The S.E.C. has made a similar statement:

"It must be emphasized that the assignment of nominal or limited responsibilities to the participant does not negative the existence of an investment contract; where the duties assigned are so narrowly circumscribed as to involve little real choice of action or where the duties assigned would in any event have little direct effect upon receipt by the participant of the benefits promised by the promoters, a security may be found to exist. As the Supreme Court has held, emphasis must be placed upon economic reality. See Securities and Exchange Commission v. W. J. Howey Co., 328 U.S. 293, 66 S.Ct. 1100, 90 L.Ed. 1244 (1946). While the Commission has not taken the position that a franchise arrangement necessarily involves the offer and sale of a security, in the Commission\'s view a security is offered or sold where the franchisee is not required to make significant efforts in the operation of the franchise in order to obtain the promised return."
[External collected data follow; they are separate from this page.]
Lemma run_streams g w l w' :
  winv w -> wstep (WRun l) w = Ok w' -> streams g w -> streams g w'.
Proof.
  intros H Hs Hg. cbn [wstep] in Hs.
  destruct (S.queue l (server w)) as [|f fs] eqn:Hq; [by apply Ok_inj in Hs; subst|].
  pose proof (winv_server w H) as Hi. rewrite (surjective_pairing (front w)) in Hi.
  destruct (run_front_ok _ (server w) l f fs Hi Hq) as (a' & s' & Hx).
  destruct (run_front _ (server w) l f fs a' s' Hi Hq Hx) as (Hf & _ & _ & Eco & Es & _ & _).
  rewrite <- surjective_pairing in Hx. rewrite Hx in Hs. cbn [mbind result_bind] in Hs.
  destruct f as [|id|id|id]; [| | |done]; cbn [run_closure front loops snd] in Hs.
  - apply Ok_inj in Hs. subst w'. rewrite app_nil_r in Es. by apply streams_front.
  - destruct (establish_steps w l id fs H Hq) as (k & L & L' & c & Hk & Hl & HL & HL' & _ & Hcs & _ & _ & _ & Ho).
    rewrite Eco, Hk in Hs. unfold establish in Hs. rewrite Hl, (on_worker_ok l _ (mkWorld _ _) L L' HL HL') in Hs.
    apply Ok_inj in Hs. subst w'. destruct (open_told _ _ _ _ _ _ _ Ho) as (_ & _ & Hre).
    destruct (pending_fresh _ _ _ _ _ (proj1 Hi) Hq) as [_ Hne].
    apply (streams_at g g w (a', s') l L L' id Hg HL); simpl; try done.
    + intros j Hj. by rewrite Hcs, lookup_insert_ne.
    + rewrite Hcs, lookup_insert_eq. intros ? [= <-]. rewrite Hre. split; [|by eapply open_settled].
      symmetry. by apply (sm_none _ _ Hg).
    + intros l' L2 Hll HL2. apply (one_loop w id k l'); [done | done | congruence | done].
    + intros l' j. rewrite Es. set_solver.
    + exists l. rewrite Es. set_solver.
  - destruct (S.connections s' !! id) as [k|] eqn:Hk; [|done]. rewrite Eco in Hk. unfold on_worker in Hs. cbn [loops] in Hs.
    destruct (loops w !! S.getLoop k) as [L|] eqn:HL; [|done].
    destruct (lstep (Drop id) L) as [L'|] eqn:HL'; [|done]. apply Ok_inj in Hs. subst w'.
    destruct (drop_conns L L' id HL') as (c & Hc & Hcs). rewrite app_nil_r in Es.
    apply (streams_at g g w (a', s') (S.getLoop k) L L' id Hg HL); simpl; try done.
    + intros j Hj. destruct Hcs as [-> | ->]; [by rewrite lookup_delete_ne | by rewrite lookup_insert_ne].
    + intros c' Hc'. destruct Hcs as [E|E]; rewrite E in Hc'; [by rewrite lookup_delete_eq in Hc'|].
      rewrite lookup_insert_eq in Hc'. injection Hc' as <-. destruct (sm_conn _ _ Hg _ _ _ _ HL Hc) as [? ?].
      split; [done|]. by apply (settled_same I c).
    + intros l' L2 Hll HL2. by apply (one_loop w id k l').
    + by rewrite Es.
    + exists (S.getLoop k). rewrite Es. apply (gl_here _ _ (wi_glue _ H) _ _ _ _ HL Hc).
Qed.

Lemma wstep_streams g w e w' :
  winv w -> wvalid w e -> wcalm w e -> wstep e w = Ok w' -> streams g w -> streams (fun id => g id ++ delivered_on id e) w'.
Proof.
  intros H Hv Hc Hs Hg. destruct e as [res flags|id e|l]; [|by apply (handle_streams g w)|].
  - apply (streams_ext g); [intros; apply app_nil_r|]. pose proof (winv_server w H) as Hi. cbn [wstep] in Hs.
    destruct (S.step _ _ _ _) as [[a' s']|] eqn:E; [|done]. apply Ok_inj in Hs. subst w'.
    destruct w as [[a s] ls]. destruct (accept_front a s a' s' res flags Hi E) as (_ & _ & _ & He & _).
    by apply (streams_front g (mkWorld (a, s) ls)).
  - apply (streams_ext g); [intros; apply app_nil_r|]. by apply (run_streams g w l).
Qed.

Lemma wsteps_streams es : forall g w w',
  winv w -> wvalid_run w es -> wcalm_run w es -> wsteps es w = Ok w' -> streams g w -> streams (fun id => g id ++ delivered_in id es) w'.
Proof.
  induction es as [|e es IH]; intros g w w' H Hv Hc Hs Hg; simpl in Hs.
  - apply Ok_inj in Hs. subst. apply (streams_ext g); [|done]. intros. apply app_nil_r.
  - destruct Hv as [Hv Hvs], Hc as [Hc Hcs]. destruct (wstep_ok w e H Hv Hc) as (w1 & H1 & Hi1).
    rewrite H1 in Hs. cbn [mbind result_bind] in Hs.
    pose proof (IH _ w1 w' Hi1 (Hvs _ H1) (Hcs _ H1) Hs (wstep_streams g w e w1 H Hv Hc H1 Hg)) as Hw.
    eapply streams_ext, Hw. intros id. unfold delivered_in. simpl. by rewrite app_assoc.
Qed.

(** What a connection of the service says: what was delivered to it is what its
    coroutine consumed followed by its input buffer, what was given to [send] is on
    the wire or queued, and the two keep the protocol. *)
Lemma service_streams g w l L id c :
  winv w -> streams g w -> loops w !! l = Some L -> conns L !! id = Some c ->
  exists unread queued, I (consumed c) (appended c) /\ g id = consumed c ++ unread /\ appended c = wire c ++ queued /\
    zlen unread = InputChainBuffer.getTotalLen (R.input_buffer_ (read_context_ c)) /\ zlen queued = buffered c /\
    (forall k, frame_ c = AtRecv k -> unread = []) /\
    (closing_ c = false -> writes_in_flight c = 0%nat -> queued = []).
Proof.
  intros H Hg HL Hc. destruct (sm_conn _ _ Hg _ _ _ _ HL Hc) as [<- [[HI _] He]].
  destruct (loop_run_linv _ _ (wi_loop _ H _ _ HL)) as (ls & av' & Hli).
  destruct (lookup_chunks _ _ _ _ _ _ _ Hli Hc) as (xs & _ & [(s & p & Hw) Hr Hst _] & _).
  destruct (write_inv_stream D c s p Hw) as (q & Hq & Hz & Hqe). pose proof (InputChainBuffer.rep_total _ _ _ Hr) as Ht.
  exists (InputChainBuffer.bytes (shared L) xs), q. split_and!; try done.
  intros k Hk. specialize (He k Hk). apply Z.eqb_eq in He. apply length_zero_iff_nil.
  unfold InputChainBuffer.getTotalLen in He. unfold zlen in Ht. lia.
Qed.

End protocol.
End run.

(** ** The start *)

(** The loops of the pool with their buffer pools, before any connection. *)
Definition start_world (m : nat -> Manager) (x : Acceptor.Acceptor * S.TcpServer) : world :=
  mkWorld x (list_to_map ((fun l => (l, mkLoop (m l) ∅)) <$> P.loops_ (S.pool_ x.2))).

Lemma start_loops m x l L : loops (start_world m x) !! l = Some L -> L = mkLoop (m l) ∅.
Proof. intros (l' & [= -> ->] & _)%elem_of_list_to_map_2%list_elem_of_fmap. done. Qed.

Lemma launch_fresh base bind_addr name fd n here cb x :
  S.launch base bind_addr name fd n here cb = Ok x -> 0 < n ->
  P.loops_ (S.pool_ x.2) <> [] /\ P.base_loop_ (S.pool_ x.2) = S.loop_ x.2 /\ S.connections x.2 = [] /\
  S.erased x.2 = [] /\ S.established x.2 = [] /\ S.closing x.2 = [] /\ removing x.2 = [].
Proof.
  intros Hx Hn. unfold S.launch, Acceptor.new_Acceptor, Acceptor.new_AcceptContext in Hx.
  destruct (fd <? 0); [done|]. destruct (negb (fd =? 0)); [|done]. simpl in Hx.
  destruct (P.start_wf cb base name n _ eq_refl) as (Hw & Hba & Hnt & _). set (p := P.start cb _) in *.
  assert (Hl : P.loops_ p <> []).
  { intros E. pose proof (P.wf_count _ Hw) as Hc. rewrite E, Hnt in Hc. change (zlen (@nil nat)) with 0 in Hc. lia. }
  destruct here; simpl in Hx; injection Hx as <-; split_and!; try done.
  unfold removing, S.queue. simpl. rewrite lookup_insert_eq. unfold S.queue. simpl. by rewrite lookup_empty.
Qed.

Section properties.
Context (m : nat -> Manager) (av : nat -> list nat).
Context (base : nat) (bind_addr : InetAddress.InetAddress) (name : text) (fd n : Z) (here cb : bool)
        (x0 : Acceptor.Acceptor * S.TcpServer).
Hypothesis pools : forall l, pool_ok (m l) (av l) [] [].
Hypothesis Haddr : InetAddress.wf bind_addr.
Hypothesis Hlaunch : S.launch base bind_addr name fd n here cb = Ok x0.
Hypothesis threads : 0 < n.

Lemma start_winv : winv m x0 (start_world m x0).
Proof.
  destruct (launch_fresh _ _ _ _ _ _ _ _ Hlaunch threads) as (Hl & Hb & Hc & He & Hes & Hcl & Hr). split.
  - apply S.reachable_refl.
  - intros l L ->%start_loops. by exists [].
  - split; cbn [front start_world loops snd]; rewrite ?Hc, ?He, ?Hes, ?Hcl, ?Hr; try done.
    + intros l Hin. destruct (list_to_map _ !! l) as [L|] eqn:E; [done|].
      apply not_elem_of_list_to_map in E. destruct E. rewrite <- list_fmap_compose. by apply list_elem_of_fmap; exists l.
    + by constructor.
    + intros l L id c ->%start_loops. done.
    + intros id Hid. by apply not_elem_of_nil in Hid.
Qed.

Hypothesis handler_polite : forall k, polite D (handler k).
Hypothesis mark_fits : kHighWaterMark + D < SIZE_MAX.

Lemma run_winv es w :
  wvalid_run (start_world m x0) es -> wcalm_run (start_world m x0) es -> wsteps es (start_world m x0) = Ok w ->
  S.inv (front w) /\ winv m x0 w.
Proof.
  intros Hv Hc Hs. pose proof (S.launch_inv _ _ _ _ _ _ _ _ Haddr Hlaunch) as Hi.
  destruct (wsteps_ok m av x0 pools Hi handler_polite mark_fits es _ start_winv Hv Hc) as (w' & Hs' & Hw).
  rewrite Hs in Hs'. apply Ok_inj in Hs'. subst w'. split; [|done]. by apply (winv_server m x0 Hi).
Qed.

Lemma listed_not_erased w id k :
  S.inv (front w) -> S.connections (server w) !! id = Some k ->
  S.connection_map_ (server w) !! S.conn_name k = Some id <-> id ∉ S.erased (server w).
Proof. intros [Hi _] Hk. rewrite (S.inv_map _ Hi). split; [by intros (? & _ & _ & ?) | by exists k]. Qed.

(** The base loop has run its closures: the connections that are not erased are the
    open ones. *)
Lemma kept_is_open w id k :
  S.inv (front w) -> glued (server w) (loops w) -> S.queue (S.loop_ (server w)) (server w) = [] ->
  S.connections (server w) !! id = Some k -> (S.getLoop k, id) ∈ S.established (server w) ->
  id ∉ S.erased (server w) <->
  exists L c, loops w !! S.getLoop k = Some L /\ conns L !! id = Some c /\ closing_ c = false.
Proof.
  intros [Hi Hcl] Hg Hq Hk He. assert (Hce : id ∈ S.closing (server w) <-> id ∈ S.erased (server w)).
  { rewrite (Hcl id : _ <-> _), Hq, elem_of_nil. tauto. }
  split.
  - intros Hn. destruct (gl_there _ _ Hg id k Hk He Hn) as (L & c & HL & Hc). exists L, c. split_and!; try done.
    apply not_true_iff_false. rewrite (kn_closing _ _ _ _ (gl_here _ _ Hg _ L id c HL Hc)). by rewrite Hce.
  - intros (L & c & HL & Hc & Hm). rewrite <- Hce, <- (kn_closing _ _ _ _ (gl_here _ _ Hg _ L id c HL Hc)), Hm. done.
Qed.


(** C5. The whole refines its parts: after a calm run the server is in a state that the
    server alone reaches, and every loop is in one that its connections alone reach
    from the loop's fresh pool by steps that are valid and calm there.  That
    descriptors are not zero, that no connection is established twice and that only a
    connection that closed and is still in the table is removed is proved; assumed are
    polite coroutines, that the kernel completes what is in flight and not with a
    transient write error, and that the base loop gets to a removal when nothing of
    the connection is in flight, which the code does not ensure. *)
Theorem server_system_refines es w :
  wvalid_run (start_world m x0) es -> wcalm_run (start_world m x0) es -> wsteps es (start_world m x0) = Ok w ->
  S.reachable getpeername getsockname x0 (front w) /\
  forall l L, loops w !! l = Some L ->
    exists les, lvalid_run D (mkLoop (m l) ∅) les /\ lcalm_run (mkLoop (m l) ∅) les /\ lsteps les (mkLoop (m l) ∅) = Ok L.
Proof. intros Hv Hc Hs. destruct (run_winv es w Hv Hc Hs) as [_ [Hr Hl _]]. by split. Qed.

(** C3. The table and the loops agree in a calm run (polite coroutines, no transient write
    errors, removals with nothing in flight): an established connection is in the
    server's table just when its loop has it and holds the table's reference; once the
    base loop has run its closures, just when it has not closed.  Every connection
    has called the close callback once if it closed and never otherwise, and no
    connection is erased twice. *)
Theorem server_table_matches es w id k :
  wvalid_run (start_world m x0) es -> wcalm_run (start_world m x0) es -> wsteps es (start_world m x0) = Ok w ->
  S.connections (server w) !! id = Some k -> (S.getLoop k, id) ∈ S.established (server w) ->
  let listed := S.connection_map_ (server w) !! S.conn_name k = Some id in
  let on_loop P := exists L c, loops w !! S.getLoop k = Some L /\ conns L !! id = Some c /\ P c in
  (listed <-> on_loop (fun c => in_map c = true)) /\
  (S.queue (S.loop_ (server w)) (server w) = [] -> listed <-> on_loop (fun c => closing_ c = false)) /\
  (forall L c, loops w !! S.getLoop k = Some L -> conns L !! id = Some c ->
     close_calls c = if closing_ c then 1%nat else 0%nat) /\
  NoDup (S.erased (server w)).
Proof.
  intros Hv Hcm Hs Hk He. destruct (run_winv es w Hv Hcm Hs) as [Hi [_ _ Hg]]. simpl.
  rewrite (listed_not_erased w id k Hi Hk).
  pose proof (fun L c HL Hc => gl_here _ _ Hg (S.getLoop k) L id c HL Hc) as Hkn. split_and!.
  - split.
    + intros Hn. destruct (gl_there _ _ Hg id k Hk He Hn) as (L & c & HL & Hc). exists L, c. split_and!; try done.
      by apply (Hkn L c HL Hc).
    + intros (L & c & HL & Hc & Hm). by apply (Hkn L c HL Hc).
  - intros Hq. by apply kept_is_open.
  - intros L c HL Hc. apply (kn_told _ _ _ _ (Hkn L c HL Hc)).
  - pose proof (gl_once _ _ Hg) as Hnd. by apply NoDup_app in Hnd as [? _].
Qed.

(** C4. Closed connections leave: at any point of a calm run (polite coroutines, no transient
    write errors, removals with nothing in flight) at which no connection that closed
    and is still listed has an operation in flight, the base loop can run all the
    closures of its queue; it comes to the end of it, and then the table lists just the
    established connections that are open, and those that wait to be established. *)
Theorem server_removes_the_closed es w :
  wvalid_run (start_world m x0) es -> wcalm_run (start_world m x0) es -> wsteps es (start_world m x0) = Ok w ->
  quiet w ->
  let base := S.loop_ (server w) in
  exists w', wsteps (replicate (length (S.queue base (server w))) (WRun base)) w = Ok w' /\
    forall id k, S.connections (server w') !! id = Some k ->
      S.connection_map_ (server w') !! S.conn_name k = Some id <->
      (S.getLoop k, id) ∉ S.established (server w') \/
      exists L c, loops w' !! S.getLoop k = Some L /\ conns L !! id = Some c /\ closing_ c = false.
Proof.
  intros Hv Hcm Hs Hq. destruct (run_winv es w Hv Hcm Hs) as [_ Hw]. pose proof (S.launch_inv _ _ _ _ _ _ _ _ Haddr Hlaunch) as Hi0.
  destruct (drain m av x0 pools Hi0 handler_polite mark_fits _ w Hw Hq eq_refl) as (w' & Hs' & Hw' & He).
  exists w'. split; [done|]. intros id k Hk. pose proof (winv_server m x0 Hi0 w' Hw') as Hi. pose proof (wi_glue _ _ _ Hw') as Hg.
  rewrite (listed_not_erased w' id k Hi Hk). destruct (decide ((S.getLoop k, id) ∈ S.established (server w'))) as [Hes|Hes].
  - rewrite (kept_is_open w' id k Hi Hg He Hk Hes). split; [by right | by intros [?|?]].
  - split; [by left|]. intros _ Her. rewrite (surjective_pairing (front w')) in Hi.
    destruct (gl_closing _ _ Hg id (erased_closing _ _ _ Hi Her)) as (k' & Hk' & Hes'). congruence.
Qed.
Securities Act Release No. 5211 (Nov. 30, 1971), reported in 1971-72 Transfer Binder C.C.H. Fed.Sec.L.Rep. # 98446.

Finally, at least one state court has emphasized that an investment contract exists where the investor does not have to make significant efforts in the operation of a franchise. State v. Hawaii Market Center, Inc., 485 P.2d 105 (Hawaii 1971).

We find these authorities persuasive. The reasoning of the Supreme Court, the Ninth Circuit, the S.E.C. and Supreme Court of Hawaii leads us to hold that an investment contract can exist where the investor is required to perform some duties, as long as they are nominal or limited and would have "little direct effect upon receipt by the participant of the benefits promised by the promoters." Sec. Act Release No. 5211, supra. As the Ninth Circuit realized, to adopt a position similar to City Investing's would lead to easy evasion of the act "by adding a requirement that the buyer contribute a modicum of effort." S. E. C. v. Glenn W. Turner, supra at 482.

The district court recognized that it had to examine "the substance and economic reality of the situation rather than the formal characteristics of the parties in interest. Citations omitted." Joint Appendix, 182A. It then analyzed the agreement and the brochure incorporated into the...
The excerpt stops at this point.